* **What the exercise asks**
Which lines in the records below include the word "last"? Report each of them in full.

* **Data supplied**
(** X16.  A new position shows up where it should.  After
    [handle_contract_address] has added a position, it is the last of its
    chat and the last of its sender in ledger order, so at any later market
    data the chat's leaderboard is not the "no picks" reply and the sender's
    share is not the "no picks for you" reply. *)
Theorem a_new_position_shows_up
  (e e' : env) (update asking : Update) (context context' : Context)
  (w : world) :
  let chat_id := effective_chat_id update in
  let user_id := effective_user_id update in
  let w' := snd (handle_contract_address e update context w) in
  outcome_of (fst (handle_contract_address e update context w)) = Done ->
  effective_chat_id asking = chat_id ->
  effective_user_id asking = user_id ->
  exists doc,
    mint_address doc = strip (message_text update) /\
    picks_of_chat chat_id w' = picks_of_chat chat_id w ++ [doc] /\
    picks_of_user chat_id user_id w'
      = picks_of_user chat_id user_id w ++ [doc] /\
    fst (leaderboard_command e' asking context' w') <> NoPicks /\
    fst (share_command e' asking context' w') <> NoPicksForUser.
Proof.
  intros chat_id user_id w' Hdone Hchat Huser.
  assert (Hw' : w' = add_pick (entry_of e update)
                       (after_reads
                          [ReadSolPrice;
                           ReadClosePrice (strip (message_text update))] w)).
  { unfold w'. revert Hdone. rewrite handle_contract_address_run.
    destruct (is_valid_solana_address _); cbn [negb]; [| discriminate].
    destruct (stored_pick _ _ w); [discriminate |].
    destruct (_ <=? _)%float; [discriminate |].
    destruct (_ <=? _)%float; [discriminate |]. reflexivity. }
  exists (entry_of e update).
  assert (Hc : picks_of_chat chat_id w'
               = picks_of_chat chat_id w ++ [entry_of e update]).
  { rewrite Hw'. unfold picks_of_chat, add_pick.
    cbn [picks_collection after_reads]. rewrite filter_app.
    cbn [filter entry_of p_chat_id]. fold chat_id.
    now rewrite Z.eqb_refl. }
  assert (Hu : picks_of_user chat_id user_id w'
               = picks_of_user chat_id user_id w ++ [entry_of e update]).
  { rewrite Hw'. unfold picks_of_user, add_pick.
    cbn [picks_collection after_reads]. rewrite filter_app.
    cbn [filter entry_of p_chat_id p_user_id]. fold chat_id user_id.
    now rewrite !Z.eqb_refl. }
  split; [reflexivity |]. split; [exact Hc |]. split; [exact Hu |].
  rewrite leaderboard_command_run, share_command_run, Hchat, Huser, Hc, Hu.
  split.
  - destruct (_ <=? _)%float; [cbn [fst]; discriminate |].
    destruct (picks_of_chat chat_id w); cbn [app fst]; discriminate.
  - destruct (picks_of_user chat_id user_id w);
      cbn [app]; destruct (_ <=? _)%float; cbn [fst];
      try discriminate; destruct (quote _); discriminate.
Qed.

Lemma a_new_position_shows_up_witness :
  fst (share_command (market 160 0.00012 []) (message "ana" []) no_args
         (shilled_a 0.0001))
  <> NoPicksForUser.
Proof.
  destruct (@a_new_position_shows_up
              (market 150 0.0001 []) (market 160 0.00012 [])
              (message "ana" mint_a) (message "ana" []) no_args no_args
              empty_world eq_refl eq_refl eq_refl)
    as [doc [_ [_ [_ [_ H]]]]].
  exact H.
Defined.

Lemma stores_after_reads (rs : list read) (w : world) chat_id key :
  stored_pick chat_id key (after_reads rs w) = stored_pick chat_id key w /\
  stored_wallet chat_id key (after_reads rs w) = stored_wallet chat_id key w.
Proof. split; reflexivity. Qed.

(** X17.  Repeating an update adds nothing: served twice in a row at the
    same market data, a text message or a registration leaves the two
    collections as the first time left them. *)
Theorem repeating_an_update_adds_nothing
  (e : env) (update : Update) (context : Context) (w : world) :
  let once := snd (handle_contract_address e update context w) in
  let twice := snd (handle_contract_address e update context once) in
  let once' := snd (register_wallet_command e update context w) in
  let twice' := snd (register_wallet_command e update context once') in
  (picks_collection twice = picks_collection once /\
   wallets_collection twice = wallets_collection once) /\
  (picks_collection twice' = picks_collection once' /\
   wallets_collection twice' = wallets_collection once').
Proof.
  cbv zeta. split.
  - rewrite (handle_contract_address_run e update context w).
    destruct (is_valid_solana_address (strip (message_text update)))
      eqn:Hv; cbn [negb snd].
    + destruct (stored_pick _ _ w) eqn:Hst; cbn [snd].
      * rewrite handle_contract_address_run, Hv, Hst. split; reflexivity.
      * destruct (sol_price_feed e <=? 0)%float eqn:Hsol; cbn [snd].
        -- rewrite handle_contract_address_run, Hv. cbn [negb].
           rewrite (proj1 (stores_after_reads _ _ _ _)), Hst, Hsol.
           split; reflexivity.
        -- destruct (close_price_feed e _ <=? 0)%float eqn:Hclose;
             cbn [snd].
           ++ rewrite handle_contract_address_run, Hv. cbn [negb].
              rewrite (proj1 (stores_after_reads _ _ _ _)), Hst, Hsol,
                Hclose.
              split; reflexivity.
           ++ rewrite handle_contract_address_run, Hv. cbn [negb].
              assert (Hnow : stored_pick (effective_chat_id update)
                               (strip (message_text update))
                               (add_pick (entry_of e update)
                                  (after_reads
                                     [ReadSolPrice;
                                      ReadClosePrice
                                        (strip (message_text update))] w))
                             = Some (entry_of e update)).
              { unfold stored_pick, add_pick.
                cbn [picks_collection after_reads].
                unfold stored_pick in Hst.
                rewrite (find_app_none _ _ _ Hst).
                cbn [find entry_of p_chat_id mint_address].
                now rewrite Z.eqb_refl, str_eqb_refl. }
              rewrite Hnow. split; reflexivity.
    + rewrite handle_contract_address_run, Hv. split; reflexivity.
  - rewrite (register_wallet_command_run e update context w).
    destruct (args context) as [| arg0 rest] eqn:Hargs; cbn [snd].
    + rewrite register_wallet_command_run, Hargs. split; reflexivity.
    + cbn zeta.
      destruct (is_valid_solana_address (strip arg0)) eqn:Hv;
        cbn [negb snd].
      * destruct (stored_wallet _ _ w) eqn:Hst; cbn [snd].
        -- rewrite register_wallet_command_run, Hargs. cbn zeta.
           rewrite Hv, Hst. split; reflexivity.
        -- destruct (sol_price_feed e <=? 0)%float eqn:Hsol; cbn [snd].
           ++ rewrite register_wallet_command_run, Hargs. cbn zeta.
              rewrite Hv. cbn [negb].
              rewrite (proj2 (stores_after_reads _ _ _ _)), Hst, Hsol.
              split; reflexivity.
           ++ rewrite register_wallet_command_run, Hargs. cbn zeta.
              rewrite Hv. cbn [negb].
              assert (Hnow : stored_wallet (effective_chat_id update)
                               (strip arg0)
                               (add_wallet
                                  (registration_of e update (strip arg0))
                                  (after_reads [ReadSolPrice] w))
                             = Some (registration_of e update (strip arg0))).
              { unfold stored_wallet, add_wallet.
                cbn [wallets_collection after_reads].
                unfold stored_wallet in Hst.
                rewrite (find_app_none _ _ _ Hst).
                cbn [find registration_of w_chat_id wallet_address].
                now rewrite Z.eqb_refl, str_eqb_refl. }
              rewrite Hnow. split; reflexivity.
      * rewrite register_wallet_command_run, Hargs. cbn zeta.
        rewrite Hv. split; reflexivity.
Qed.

* **Expected answer**
    [handle_contract_address] has added a position, it is the last of its
    chat and the last of its sender in ledger order, so at any later market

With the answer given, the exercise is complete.